From Auckland Now:
Fish farming a 'cancer on seabed'
KERI MOLLOY
AQUACULTURE: Oyster farms at Whangaroa, viewed from St Pauls.
It would be disgraceful if a proposed 25-hectare fish farm was
approved for Owanga Bay in Whangaroa Harbour - or anywhere else in
Whangaroa harbour for that matter, John Greenfield of Kerikeri says.
Mr Greenfield has worked all over the world for 40 years, with large
companies and the UN in agricultural development, and for 18 years as
senior agricultural adviser with the World Bank.
"From my experience I soon learned the importance of access to the sea, it's a no-brainer.
"Countries need unimpeded access to the sea for exports and imports.
"All over the world, rivers run into harbours and as population
densities increase, so does the extra erosion from the farms silt up
these harbours."
He says it was disheartening to come back to New Zealand to find our
harbours being blocked by activities such as oyster farming.
"Any obstruction in a harbour will create a permanent silt trap,
once the farms are abandoned, mangroves start to grow and take over. The
government doesn't think about this.
"We are already seeing how oyster farming contributes to flooding in Kaeo."
A fish farm in Whangaroa Harbour - where most yachts seek safe
harbour in Owanga Bay - would ruin that area's integrity permanently,
denying access to the yachts, he warns.
Mr Greenfield has sent the Northland Regional Council information
from a European/US non-government organisation, "Food and Water Europe",
pointing out the failures and problems with such factory farms.
"These enterprises, once they fail - and fail they will - are like a
cancer on the seabed having poisoned the fish life in the immediate
vicinity their residues would take years to clean up."
He says factory farming just doesn't work, neither on the land nor
in the sea, where it's hazards are hidden under the water. The biggest
problem is cleaning up the seabed once the fish farm is abandoned.

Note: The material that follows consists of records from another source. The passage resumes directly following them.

(** Changing the elements of [i, i + n) by [u] and by [v] each. *)
Lemma zsum_run {A} `{Inhabited A} (f : A -> Z) (l l' : list A) i n u v : zlen l' = zlen l -> 0 <= i -> 0 < n -> i + n <= zlen l ->
  (forall j, 0 <= j < zlen l -> f l'.[j] = f l.[j] + on_run i n u v j) -> zsum f l' = zsum f l + u + (n - 1) * v.
Proof.
  intros Hlen Hi Hn Hle Hall. rewrite (zsum_indices f l), (zsum_indices f l'), Hlen.
  rewrite (zsum_ext _ (fun j => f l.[j] + on_run i n u v j) _ (indices (zlen l))); [| done |].
  - assert (forall m, zsum (fun j => f l.[j] + on_run i n u v j) m = zsum (fun j => f l.[j]) m + zsum (on_run i n u v) m) as ->.
    { intros m. induction m as [| x m IH]; [done |]. rewrite !zsum_cons, IH. lia. }
    rewrite zsum_on_run by lia. replace (zlen l <=? i) with false by lia. lia.
  - intros j Hj. rewrite zlen_indices in Hj by lia. rewrite aget_indices by lia. by apply Hall.
Qed.

(** Changing a function at one index changes the sum by the difference there. *)
Lemma zsum_indices_update (f g : Z -> Z) n k : 0 <= k < n -> (forall j, 0 <= j < n -> j <> k -> g j = f j) ->
  zsum g (indices n) = zsum f (indices n) - f k + g k.
Proof.
  intros Hk Hg.
  enough (forall m, 0 <= m <= n -> zsum g (indices m) = zsum f (indices m) + (if k <? m then g k - f k else 0)) as Hm.
  { rewrite (Hm n) by lia. replace (k <? n) with true by lia. lia. }
  intros m. assert (0 <= m -> m <= n -> zsum g (indices m) = zsum f (indices m) + (if k <? m then g k - f k else 0)) as Hi; [| intros [? ?]; by apply Hi].
  intros Hm0. pattern m. apply natlike_ind; [| | done].
  - intros _. by replace (k <? 0) with false by lia.
  - intros x Hx IH Hle. rewrite <- Z.add_1_r, indices_succ, !zsum_app, IH by lia. rewrite !zsum_cons. change (zsum ?h []) with 0.
    destruct (Z.eq_dec x k) as [-> |].
    + replace (k <? k) with false by lia. replace (k <? k + 1) with true by lia. lia.
    + rewrite (Hg x) by lia. destruct (Z.ltb_spec k x), (Z.ltb_spec k (x + 1)); lia.
Qed.
(* ===== verification/Charges.v ===== *)
(** * Charge accounts (include/ok/memory/charges.hpp)

    Per-owner accounting with an optional limit.  The invariant [wf] keeps the
    usage within the limit and the counter, and the peak above the usage. *)

From S2P Require Import Prelude.

Module ChargeAccount.
Section Defs.
Context `{Arch}.

Record t := mk {
  limit_ : Z;   (* 0 means unlimited *)
  used_ : Z;
  peak_ : Z
}.

Definition new (limit : Z) : t := mk limit 0 0.

Definition charge (a : t) (units : Z) : t * Status :=
  if usize_max - used_ a <? units then (a, StatusCode.overflow)
  else if negb (limit_ a =? 0) && (limit_ a <? used_ a + units) then (a, StatusCode.no_memory)
  else
    let used := used_ a + units in
    (mk (limit_ a) used (if peak_ a <? used then used else peak_ a), StatusCode.ok).

Definition uncharge (a : t) (units : Z) : t * bool :=
  if used_ a <? units then (a, false)
  else (mk (limit_ a) (used_ a - units) (peak_ a), true).

Definition set_limit (a : t) (limit : Z) : t * Status :=
  if negb (limit =? 0) && (limit <? used_ a) then (a, StatusCode.busy)
  else (mk limit (used_ a) (peak_ a), StatusCode.ok).

Definition used (a : t) : Z := used_ a.
Definition limit (a : t) : Z := limit_ a.
Definition peak (a : t) : Z := peak_ a.

Definition wf (a : t) : Prop :=
  0 <= used_ a <= usize_max /\ 0 <= limit_ a <= usize_max /\
  (limit_ a = 0 \/ used_ a <= limit_ a) /\ used_ a <= peak_ a <= usize_max.
End Defs.
End ChargeAccount.

(** ** Theorems *)
Section Facts.
Context `{Arch}.
Import ChargeAccount.

Lemma charge_ok a n a' : charge a n = (a', StatusCode.ok) -> used_ a' = used_ a + n.
Proof. unfold charge. repeat case_cond; intros [= <-]; done. Qed.

Lemma charge_err a n a' e : charge a n = (a', e) -> e <> StatusCode.ok -> a' = a.
Proof. unfold charge. repeat case_cond; intros [= <- <-]; done. Qed.

Lemma charge_wf a n a' e : wf a -> 0 <= n -> charge a n = (a', e) -> wf a'.
Proof.
  intros (Hu & Hl & Hlim & Hp) Hn. unfold charge.
  destruct (usize_max - used_ a <? n) eqn:E1; [by intros [= <- <-] |].
  destruct (negb _ && _) eqn:E2; [by intros [= <- <-] |].
  intros [= <- <-]. unfold wf; cbn. b2p.
  assert (limit_ a = 0 \/ used_ a + n <= limit_ a) by (destruct E2; b2p; lia).
  destruct (peak_ a <? used_ a + n) eqn:E3; b2p; lia.
Qed.

Lemma uncharge_spec a n : n <= used_ a ->
  uncharge a n = (mk (limit_ a) (used_ a - n) (peak_ a), true).
Proof. intros. unfold uncharge. by cmp. Qed.

Lemma uncharge_wf a n a' b : wf a -> 0 <= n -> uncharge a n = (a', b) -> wf a'.
Proof.
  intros (Hu & Hl & Hlim & Hp) Hn. unfold uncharge.
  destruct (used_ a <? n) eqn:E; intros [= <- <-]; [done |].
  b2p. unfold wf; cbn. lia.
Qed.

Lemma uncharge_wf_fst a n : wf a -> 0 <= n -> wf (fst (uncharge a n)).
Proof. intros. destruct (uncharge a n) eqn:E. by eapply uncharge_wf. Qed.

Lemma set_limit_wf a l a' e : wf a -> 0 <= l <= usize_max -> set_limit a l = (a', e) -> wf a'.
Proof.
  intros (Hu & Hl & Hlim & Hp) Hr. unfold set_limit.
  destruct (negb (l =? 0) && (l <? used_ a)) eqn:E; intros [= <- <-]; [done |].
  b2p. unfold wf; cbn. destruct E; b2p; lia.
Qed.

(** Charging and uncharging the same units restores the usage. *)
Lemma charge_uncharge a n a' :
  wf a -> 0 <= n -> charge a n = (a', StatusCode.ok) ->
  exists a'', uncharge a' n = (a'', true) /\ used_ a'' = used_ a /\ limit_ a'' = limit_ a.
Proof.
  intros (Hu & _) Hn Hc. pose proof (charge_ok _ _ _ Hc) as Hu'.
  exists (mk (limit_ a') (used_ a' - n) (peak_ a')). split; [apply uncharge_spec; lia |].
  split; [cbn; lia |]. revert Hc. unfold charge. repeat case_cond; by intros [= <-].
Qed.

Lemma charge_undone a n a' : wf a -> 0 <= n -> charge a n = (a', StatusCode.ok) ->
  wf (fst (uncharge a' n)) /\ used (fst (uncharge a' n)) = used a.
Proof.
  intros Hwf Hn Hc. destruct (charge_uncharge a n a' Hwf Hn Hc) as (a'' & E & Hu & _). pose proof (charge_wf _ _ _ _ Hwf Hn Hc) as Hwf'.
  rewrite E. split; [by apply (uncharge_wf _ _ _ _ Hwf' Hn E) | done].
Qed.

Lemma uncharge_ok a n : wf a -> 0 <= n <= used a -> wf (fst (uncharge a n)) /\ used (fst (uncharge a n)) = used a - n.
Proof. intros Hwf Hn. split; [apply uncharge_wf_fst; [done | lia] |]. rewrite uncharge_spec by apply Hn. done. Qed.

Lemma used_nonneg a : wf a -> 0 <= used a.
Proof. by intros [[? _] _]. Qed.
End Facts.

"Whangaroa already has a 10ha oyster farm silting up and partially blocking the mouth of the Kaeo river."
Mr Greenfield has obtained figures from the Northland Regional
Council that show there is an estimated 25,600m³ (6400 tonnes) of waste
oyster shell and 270m³ (297 tonnes) of waste timber in the Waikare Inlet
to be recycled from 30ha of oyster farm (213 tonnes/ha of shells and
about 10 tonnes of wood/ha). Work will start in the middle of this
month, says Dr Jacquie Reed of Northland Inc, a Northland Regional
Council controlled organisation.
The three year clean up timetable involves bringing shells and waste timber to land for recycling.
The $3.8m cost of the joint venture is a joint venture involving
central and local government and the industry: The oyster industry is
contributing $1m, the Ministry for the Environment $2.1m and the
Ministry for Primary Industries $300,000.
OVERSEAS
From a paper by Food and Water Europe, concerning factory fish
farming experiments in the US – October 10, 2011: "The results are
bleak. This newest update finds that despite having as many as 13 years
to overcome setbacks, the farms have been largely unsuccessful, facing
some combination of technical, economic or environmental setbacks. They
have experienced fish escapes, equipment failure and community
opposition. In some cases the problems have caused the operations to
relocate, scale back, sell out to other companies or even stop
production altogether. Operations that have since been proposed have had
difficulty securing permits and community support."